Plant extracts have been used as milk coagulants (vegetable rennet) since ancient times: As the Iliad confirms, the Greeks used the juice of fig leaves to coagulate milk. Many countries where cheese is made, such as the Mediterranean regions of Spain, Portugal, North and West Africa and some parts of southern Europe, have a long tradition of using vegetable rennet. Often, these cheeses are made from goat’s milk or sheep's milk, because vegetable rennet may produce a bitter taste in cow's milk cheeses1.
Plant Rennet in Cheesemaking
There are four main sources of rennet: animal rennet (extracted from the stomachs of slaughtered calves) microbial rennet, recombinant chymosin produced by genetically modified microorganisms (GMOs) and vegetable or plant rennet. Historically, most cheesemakers have used animal rennet. Recently though, various factors have led to renewed interest in the use of plant-derived sources of milk coagulants for making cheese. Such factors include the high price and limited availability of ruminant stomachs, dietary regimes such as lacto-vegetarianism, religious restrictions (i.e., Kosher and halal) or the ban on recombinant calf rennet in many European countries (e.g. France, Germany and the Netherlands). Lacto-vegetarians could consider cheese produced using rennet from these three countries as vegetarian.

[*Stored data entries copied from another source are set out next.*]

(** X18: a request that [middleware] rejects leaves [request.userData] as it
    was: an identity is attached only to a request that passes. *)
Theorem middleware_reject_attaches_nothing
    (clock : nat -> Z) (jwt_serialize : Token -> bool -> string)
    (jwt_deserialize : string -> bool -> option string)
    (JSON_parse : string -> option (option Token))
    (rule_test : UrlRule -> string -> bool)
    (unmatched : list UrlRule -> string -> option UrlRule) (expires_date : Z -> string)
    (cfg : Config) (params : gmap string string) (request : Request)
    (w w' : World) :
  middleware clock jwt_serialize jwt_deserialize JSON_parse rule_test unmatched expires_date
    cfg params request w = (Return false, w') ->
  userData w' = userData w.
Proof.
  unfold middleware.
  destruct (isAuthenticatedUrl rule_test unmatched cfg (requestURI request)); simpl;
    [| intros H; discriminate H].
  unfold try_catch.
  destruct (proccessAndValidateToken clock jwt_serialize jwt_deserialize JSON_parse
              rule_test unmatched expires_date cfg params request w) as [[u | e] w1] eqn:Hproc.
  - intros H; discriminate H.
  - simpl. intros H; inversion H; subst. simpl.
    exact (proccessAndValidateToken_throws clock jwt_serialize jwt_deserialize
             JSON_parse rule_test unmatched expires_date cfg params request
             e w w1 Hproc).
Qed.

(** A token that can no longer be refreshed, on [/admin/reports]. *)
Lemma middleware_reject_attaches_nothing_demo :
  userData
    (snd (middleware Demo.clock Demo.serialize Demo.deserialize Demo.parse
            Demo.rule_test Demo.unmatched Demo.expires_date Demo.admin_only ∅
            (Demo.get "/admin/reports" "dead") Demo.w0))
  = userData Demo.w0.
Proof.
  apply (middleware_reject_attaches_nothing Demo.clock Demo.serialize Demo.deserialize
           Demo.parse Demo.rule_test Demo.unmatched Demo.expires_date Demo.admin_only ∅
           (Demo.get "/admin/reports" "dead") Demo.w0).
  reflexivity.
Defined.

(** ** Liveness *)

(** X19: a token is alive for access exactly when its [exp] is present,
    is not [0] and is not before the clock, the millisecond of expiry
    itself still counting as alive; likewise for refresh with [rtexp]. *)
Theorem token_alive_iff (clock : nat -> Z) (token : Token) (w : World) :
  (fst (isAccessTokenAlive clock token w) = Return true
   <-> exists e, tk_exp token = Some e /\ e <> 0 /\ clock (tick w) <= e)
  /\ (fst (isRefreshTokenAlive clock token w) = Return true
      <-> exists r, tk_rtexp token = Some r /\ r <> 0 /\ clock (tick w) <= r).
Proof.
  assert (Hgen : forall v : option Z,
            fst (match v with
                 | Some e =>
                     if truthy_num (Some e)
                     then bind (now clock) (fun t => ret (e >=? t))
                     else ret false
                 | None => ret false
                 end w) = Return true
            <-> exists e, v = Some e /\ e <> 0 /\ clock (tick w) <= e).
  { intros [e |]; simpl.
    - destruct (Z.eqb_spec e 0) as [E | Hnz]; simpl.
      + split; [discriminate |]. intros [e' [He' [Hnz' _]]].
        inversion He'; subst. contradiction.
      + unfold bind, now, ret; simpl. rewrite Z.geb_leb.
        destruct (Z.leb_spec (clock (tick w)) e) as [Hle | Hgt].
        * split; [| reflexivity]. intros _. exists e. auto.
        * split; [discriminate |]. intros [e' [He' [_ Hle']]].
          inversion He'; subst. lia.
    - split; [discriminate |]. intros [e [He _]]. discriminate He. }
  split.
  - exact (Hgen (tk_exp token)).
  - exact (Hgen (tk_rtexp token)).
Qed.

(** ** The custom authorize function *)

(** X20: when a custom authorize function is configured together with a
    rule set, the caller's roles are not looked at: on a URI that some
    rule's pattern matches, [isAuthorized] holds exactly when the function
    accepts a rule whose pattern matches the URI, the function being given
    the request, the URI, the rule's data, the caller data and the rule. *)
Theorem isAuthorized_custom_function
    (rule_test : UrlRule -> string -> bool)
    (unmatched : list UrlRule -> string -> option UrlRule) (cfg : Config)
    (request : Request) (userData : option UserData) (rules : list UrlRule)
    (f : Request -> string -> list string -> option UserData -> UrlRule -> bool) :
  authAuthorizeFn cfg = Some f ->
  authAuthorizations cfg = Some rules ->
  (exists r, In r rules /\ rule_test r (requestURI request) = true) ->
  isAuthorized rule_test unmatched cfg request userData = true
  <-> exists r, In r rules /\ rule_test r (requestURI request) = true
               /\ f request (requestURI request) (rule_data r) userData r = true.
Proof.
  intros Hf Hrules Hm. unfold isAuthorized. rewrite Hrules, Hf.
  cbn [is_some negb andb]. cbv zeta.
  exact (urlMatches_matched rule_test unmatched rules (requestURI request) _ Hm).
Qed.

(** A function that accepts everything lets a caller without roles into
    [/admin/reports]. *)
Lemma isAuthorized_custom_function_demo :
  isAuthorized Demo.rule_test Demo.unmatched Login.allow_all
    (Demo.get "/admin/reports" "none") None
  = true.
Proof.
  apply (isAuthorized_custom_function Demo.rule_test Demo.unmatched Login.allow_all
           (Demo.get "/admin/reports" "none") None
           [mkUrlRule "/admin/*" ["admin"]] (fun _ _ _ _ _ => true) eq_refl eq_refl).
  - exists (mkUrlRule "/admin/*" ["admin"]). split; [left; reflexivity | reflexivity].
  - exists (mkUrlRule "/admin/*" ["admin"]).
    split; [left; reflexivity |]. split; reflexivity.
Defined.

(** X22: without a custom authorize function, a caller authorized with an
    array of roles stays authorized when roles are added to the array. *)
Theorem isAuthorized_more_roles
    (rule_test : UrlRule -> string -> bool)
    (unmatched : list UrlRule -> string -> option UrlRule) (cfg : Config)
    (request : Request) (l l' : list string) (x : string) :
  authAuthorizeFn cfg = None ->
  isAuthorized rule_test unmatched cfg request (Some (mkUserData (RolesArr l) x)) = true ->
  isAuthorized rule_test unmatched cfg request (Some (mkUserData (RolesArr (l ++ l')) x))
  = true.
Proof.
  intros Hfn Hyes.
  destruct (authAuthorizations cfg) as [rules |] eqn:Hrules.
  - destruct (existsb (fun r => rule_test r (requestURI request)) rules) eqn:Hm.
    + apply (matched_existsb rule_test) in Hm.
      apply (proj2 (isAuthorized_by_roles rule_test unmatched cfg request
                      (Some (mkUserData (RolesArr (l ++ l')) x)) rules Hfn Hrules
                      eq_refl Hm)).
      destruct (proj1 (isAuthorized_by_roles rule_test unmatched cfg request
                         (Some (mkUserData (RolesArr l) x)) rules Hfn Hrules
                         eq_refl Hm) Hyes) as [r [Hin [Ht [role [Hd Hr]]]]].
      exists r. split; [exact Hin |]. split; [exact Ht |].
      exists role. split; [exact Hd |]. simpl in *. apply in_or_app. left; exact Hr.
    + rewrite (isAuthorized_unmatched rule_test unmatched cfg request
                 (Some (mkUserData (RolesArr (l ++ l')) x)) rules Hrules
                 (or_intror eq_refl) Hm).
      rewrite (isAuthorized_unmatched rule_test unmatched cfg request
                 (Some (mkUserData (RolesArr l) x)) rules Hrules
                 (or_intror eq_refl) Hm) in Hyes.
      exact Hyes.
  - unfold isAuthorized. rewrite Hrules. reflexivity.
Qed.

(** An administrator who is given the role [user] as well. *)
Lemma isAuthorized_more_roles_demo :
  isAuthorized Demo.rule_test Demo.unmatched Demo.admin_only
    (Demo.get "/admin/reports" "none")
    (Some (mkUserData (RolesArr (["admin"] ++ ["user"])) EmptyString)) = true.
Proof.
  apply (isAuthorized_more_roles Demo.rule_test Demo.unmatched Demo.admin_only
           (Demo.get "/admin/reports" "none") ["admin"] ["user"] EmptyString).
  - reflexivity.
  - reflexivity.
Defined.

(** ** From login to request *)

(** X21: the token that [createAuthentication] returns, once the signing
    primitive gives its payload back, authenticates a later request: if
    the request carries that token under the cookie name, arrives no later
    than [exp] and the caller is authorized for the data given at login,
    token processing returns after one clock read, writes nothing, and
    attaches [{app, sub, data}] as given at login. *)
Theorem login_then_request
    (clock : nat -> Z) (jwt_serialize : Token -> bool -> string)
    (jwt_deserialize : string -> bool -> option string)
    (JSON_parse : string -> option (option Token))
    (rule_test : UrlRule -> string -> bool)
    (unmatched : list UrlRule -> string -> option UrlRule) (expires_date : Z -> string)
    (cfg : Config) (params0 params : gmap string string) (request0 request : Request)
    (userId appId : string) (data : option UserData) (tkn js : string) (A : Z)
    (w0 w : World) :
  fst (createAuthentication clock jwt_serialize expires_date cfg params0 request0
         userId appId data w0) = Return tkn ->
  jwt_deserialize tkn true = Some js ->
  JSON_parse js
  = Some (Some (authenticationPayload cfg (clock (tick w0)) (clock (S (tick w0)))
                  userId appId data)) ->
  tkn <> EmptyString ->
  extractToken request (getTokenName params request) = Some tkn ->
  getAccessTokenTTL cfg appId = Some A ->
  clock (tick w0) + A <> 0 ->
  clock (tick w) <= clock (tick w0) + A ->
  isAuthorized rule_test unmatched cfg request data = true ->
  proccessAndValidateToken clock jwt_serialize jwt_deserialize JSON_parse rule_test unmatched
    expires_date cfg params request w
  = (Return tt,
     with_userData
       (Some {| ud_app := appId; ud_sub := userId; ud_data := data |})
       (later 1 w)).
Proof.
  intros Hcreate Hdes Hparse Hne Hcookie HA Hnz Hlive Hok.
  set (payload := authenticationPayload cfg (clock (tick w0)) (clock (S (tick w0)))
                    userId appId data) in *.
  assert (Hread :
    readToken jwt_deserialize JSON_parse request (getTokenName params request) w
    = (Return (Some payload), w)).
  { rewrite readToken_by_name, Hcookie. simpl truthy_str.
    destruct (String.eqb_spec tkn EmptyString) as [E | _]; [contradiction |].
    simpl. rewrite Hdes, Hparse. reflexivity. }
  assert (Hexp : tk_exp payload = Some (clock (tick w0) + A)).
  { unfold payload; simpl. rewrite HA. reflexivity. }
  rewrite (live_token_processing clock jwt_serialize jwt_deserialize JSON_parse
             rule_test unmatched expires_date cfg params request payload
             (clock (tick w0) + A) w Hread Hexp Hnz Hlive).
  change (token_data payload) with data. rewrite Hok. reflexivity.
Qed.

(** Login of user 42 of [app1] at time 1000000, request 1000 reads later. *)
Lemma login_then_request_demo :
  proccessAndValidateToken Demo.clock Login.serialize Login.deserialize Login.parse
    Demo.rule_test Demo.unmatched Demo.expires_date initial ∅
    (Demo.get "/admin/reports" "signed") Login.later_world
  = (Return tt,
     with_userData
       (Some {| ud_app := "app1"; ud_sub := "42";
                ud_data := Demo.caller (RolesArr ["admin"]) |})
       (later 1 Login.later_world)).
Proof.
  apply (login_then_request Demo.clock Login.serialize Login.deserialize Login.parse
           Demo.rule_test Demo.unmatched Demo.expires_date initial ∅ ∅
           (Demo.get "/login" "none") (Demo.get "/admin/reports" "signed")
           "42" "app1" (Demo.caller (RolesArr ["admin"])) "signed" "json" 300000
           Demo.w0 Login.later_world).
  - reflexivity.
  - reflexivity.
  - reflexivity.
  - discriminate.
  - reflexivity.
  - reflexivity.
  - discriminate.
  - discriminate.
  - reflexivity.
Defined.

(** ** Scenarios of the TTL maps *)

(** An app named like a member of [Object.prototype] and without an entry
    of its own gets that member, not the default. *)
Example scenario_inherited_app :
  getAccessTokenTTL initial "constructor" = None
  /\ getAccessTokenTTL (accessTokenTTL (TwoArgs "constructor" (Some 1000)) initial)
       "constructor" = Some 1000.
Proof. split; reflexivity. Qed.

(** Assigning under [__proto__] stores nothing. *)
Example scenario_proto_app :
  accessTokenTTL (TwoArgs "__proto__" (Some 1000)) initial = initial.
Proof. reflexivity. Qed.

(** [auth.accessTokenTTL(undefined)] overwrites the default, and
    [auth.accessTokenTTL()] writes under the key [undefined]. *)
Example scenario_undefined_ttl :
  getAccessTokenTTL (accessTokenTTL (OneArg None) initial) "app1" = None
  /\ authAccessTokenTTL (accessTokenTTL NoArgs initial) !! "undefined" = Some None
  /\ getAccessTokenTTL (accessTokenTTL NoArgs initial) "app1" = Some 300000.
Proof. repeat split. Qed.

However, replacing animal rennet with milk-curdling enzymes from plants to make cheese is not the simplest solution. They have a negative impact on the texture and flavour of the cheese and produce a lower cheese yield as compared to other sources of rennet1.
Plants which can be used as a source of vegetable rennet in cheesemaking include Yellow Bedstraw or cheese rennet (Galium verum), thistle cardoon, artichoke and other species of the Cynara genus1,2, stinging nettle (Urtica dioica) and Sodom apple (Calotropis procera).